SHIs should take care when structuring their professional teams to avoid duplication
of fees on the one hand, and gaps in responsibility on the other. This is especially
true of two key positions on project teams, namely the principal agent (PA) and
the project manager (PM). The PA is the leader of the professional design team and
takes prime responsibility for administering the building contract, assisted by the
various other professional consultants in terms of their appointments and briefs. The
PA does not necessarily provide overall project management. The project manager
is responsible for the overall management of the project or contract.

The conventional method is to appoint one of the members of the professional


team as the principal agent, with the employer (SHI) providing the overall project
management, which is the responsibility of the in-house development manager or
an external professional project manager. The position or function of principal agent
is to create the building contract, and as such speaks to “project management” only
of matters pertaining to the building contract itself. It does not include the many
additional project development functions such as managing stakeholder involvement,
co-ordinating and “chasing” parties involved in assembling and securing land, project
funding, etc. for which the employer (the SHI) must still take responsibility.

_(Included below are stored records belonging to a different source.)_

Definition safe_mkdir (directory : string) : Prog unit :=
  try_except (os_makedirs directory) (fun exc =>
    match exc with
    | OSError errno =>
        if bool_decide (errno = EEXIST) then
          isdir <- os_path_isdir directory ;;
          if isdir then Ret tt else Throw exc
        else Throw exc
    | _ => Throw exc
    end).

Definition item_output_path (output_directory rel_path : string)
  : Prog string :=
  let abs_path := os_path_join output_directory rel_path in
  safe_mkdir abs_path ;;
  Ret abs_path.

Definition identity (image : Image Scalar) : Prog (Image Scalar) :=
  transformation "identity" png_of_scalars (Ret image).

Definition threshold_abs (image : Image Scalar) (cutoff : Scalar)
  : Prog (Image bool) :=
  transformation "threshold_abs" png_of_bools (Ret (array_gt image cutoff)).

Definition white_tophat (image : Image Scalar) (radius : Z)
  : Prog (Image Scalar) :=
  transformation "white_tophat" png_of_scalars
    (selem <- call (Disk radius) ;;
     call (WhiteTophat image selem)).

(** The body of the loop of [analyse_image]: one component is outlined on
    the canvas, which [mask_region] changes in place. *)
Definition outline_component (segmentation : SegmentedImage)
    (canvas : AnnotatedImage) (i : Z) : Prog AnnotatedImage :=
  color <- call (PrettyColorFromIdentifier i) ;;
  region <- call (RegionByIdentifier segmentation i) ;;
  convex_hull <- call (ConvexHull region) ;;
  inner <- call (Inner convex_hull) ;;
  border <- call (Border inner) ;;
  outline <- call (Dilate border) ;;
  call (MaskRegion canvas outline color).

Definition analyse_image (image : Image Pixel) : Prog AnnotatedImage :=
  image <- call (Normalise image) ;;
  let image := array_mul image (scalar_of_Z 255) in
  canvas <- call (FromGrayscale image) ;;
  image <- call (AsTypeFloat image) ;;
  image <- smooth_gaussian image 5 ;;
  image <- threshold_abs image (scalar_of_Z 30) ;;
  image <- erode_binary image ;;
  image <- remove_small_objects image 5 ;;
  salem <- call (Disk 2) ;;
  image <- dilate_binary image salem ;;
  segmentation <- connected_components image 0 ;;
  identifiers <- call (Identifiers segmentation) ;;
  canvas <- for_update identifiers canvas (outline_component segmentation) ;;
  Ret canvas.

Definition annotation_name (s : Z) : string :=
  "series_" +:+ format_03d s +:+ "_annotation.png".

(** The body of the loop of [analyse_file]: series [s] is analysed and its
    annotation written.  The file is opened before [annotation.png()] is
    evaluated, as the [with] statement does. *)
Definition analyse_series (microscopy_collection : MicroscopyCollection)
    (output_directory : string) (s : Z) : Prog unit :=
  let image := collection_image microscopy_collection s in
  annotation <- analyse_image image ;;
  let annotation_file_name :=
    os_path_join output_directory (annotation_name s) in
  call (OpenWb annotation_file_name) ;;
  data <- call (Png annotation) ;;
  call (FhWrite annotation_file_name data).

Definition analyse_file (fpath output_directory : string) : Prog unit :=
  logging_info ("Analysing file: " +:+ fpath) ;;
  call (AutoNameSetDirectory output_directory) ;;
  microscopy_collection <- get_microscopy_collection fpath ;;
  for_each (collection_series microscopy_collection)
    (analyse_series microscopy_collection output_directory).

(** The body of the loop of [analyse_dataset]. *)
Definition analyse_item (dataset : DataSet) (output_dir : string) (i : string)
  : Prog unit :=
  let data_item_abspath := item_content_abspath dataset i in
  let item_info := item_properties dataset i in
  rel_path <- getitem item_info "relpath" ;;
  specific_output_dir <- item_output_path output_dir rel_path ;;
  analyse_file data_item_abspath specific_output_dir.

Definition analyse_dataset (dataset_dir output_dir : string) : Prog unit :=
  dataset <- call (DataSetFromUri dataset_dir) ;;
  logging_info ("Analysing items in dataset: " +:+ dataset_name dataset) ;;
  for_each (dataset_identifiers dataset) (analyse_item dataset output_dir).

(** The command line as [parse_args] returns it. *)
Record Namespace := mkArgs {
  input_dataset : string;
  output_dir : string;
  debug : bool
}.

Definition version : string := "0.2.1".

(** [main], from the parsed arguments on; [file] is [__file__]. *)
Definition main (file : string) (args : Namespace) : Prog unit :=
  isdir <- os_path_isdir (output_dir args) ;;
  (if negb isdir then os_mkdir (output_dir args) else Ret tt) ;;
  call (AutoNameSetDirectory (output_dir args)) ;;
  (if negb (debug args) then call (AutoWriteSetOn false) else Ret tt) ;;
  let log_fname := "audit.log" in
  let log_fpath := os_path_join (output_dir args) log_fname in
  let logging_level := if debug args then DEBUG else INFO in
  call (LoggingBasicConfig log_fpath logging_level) ;;
  logging_info ("Script name: " +:+ file) ;;
  logging_info ("Script version: " +:+ version) ;;
  isdir <- os_path_isdir (input_dataset args) ;;
  if isdir then analyse_dataset (input_dataset args) (output_dir args)
  else call (ParserError (input_dataset args +:+ " not a directory")).

(** Running the file as a script. *)
Definition script (file : string) (args : Namespace) : Prog unit :=
  module_level ;;
  main file args.

(** ** Runs in sequence *)

(** The run of [p] followed, when [p] returned, by the run [f] gives from
    where [p] stopped. *)
Definition then_run {A B} (r : Run A) (f : A → World → Run B) : Run B :=
  match outcome r with
  | Ok a =>
      let r' := f a (final r) in
      mkRun (outcome r') (final r') (calls r ++ calls r')
  | Raise e => mkRun (Raise e) (final r) (calls r)
  end.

The roles and responsibilities of the PA and the PM must be clearly spelt out in the
different briefs and agreements. The customary way is for the PM to take on the
additional role of PA, or else have an overall PM, with the PA directly in charge of
building operations, and reporting to the PM on aspects pertaining to the building
contract. The PA would, for example, exercise cost control on the building contract,
with the PM assuming overall responsibility for cost control and reporting on all
aspects of the project. The PA’s building contract cost report would then be an input
into the PM’s overall project cost report. Special attention must be paid, however, to
the “grey” areas where responsibilities could be seen to overlap. This could lead to
important issues being neglected because the one party thinks the other is looking
after them. For instance, it should be made clear who is responsible for making
sure the boundary pegs of the property are in place prior to site handover, who
is responsible for chasing up service connections, and whose responsibility it is to
ensure that occupation and compliance certificates are obtained.

The principal agent can be any of the professionals on the team and there are two
streams of thought:
1. Architect as principal agent
As the main design agent and leader of the design team, it makes sense to
appoint the architect as principal agent because he or she has the best overall
grasp of the required end product, and best understands what is expected from
each member of the team.
2. QS as principal agent
It makes sense to appoint the QS as principal agent because he or she controls
the purse strings, has a better knowledge of contractual matters, and is generally
better at routine paperwork and administration than the more “creatively-
minded” architect.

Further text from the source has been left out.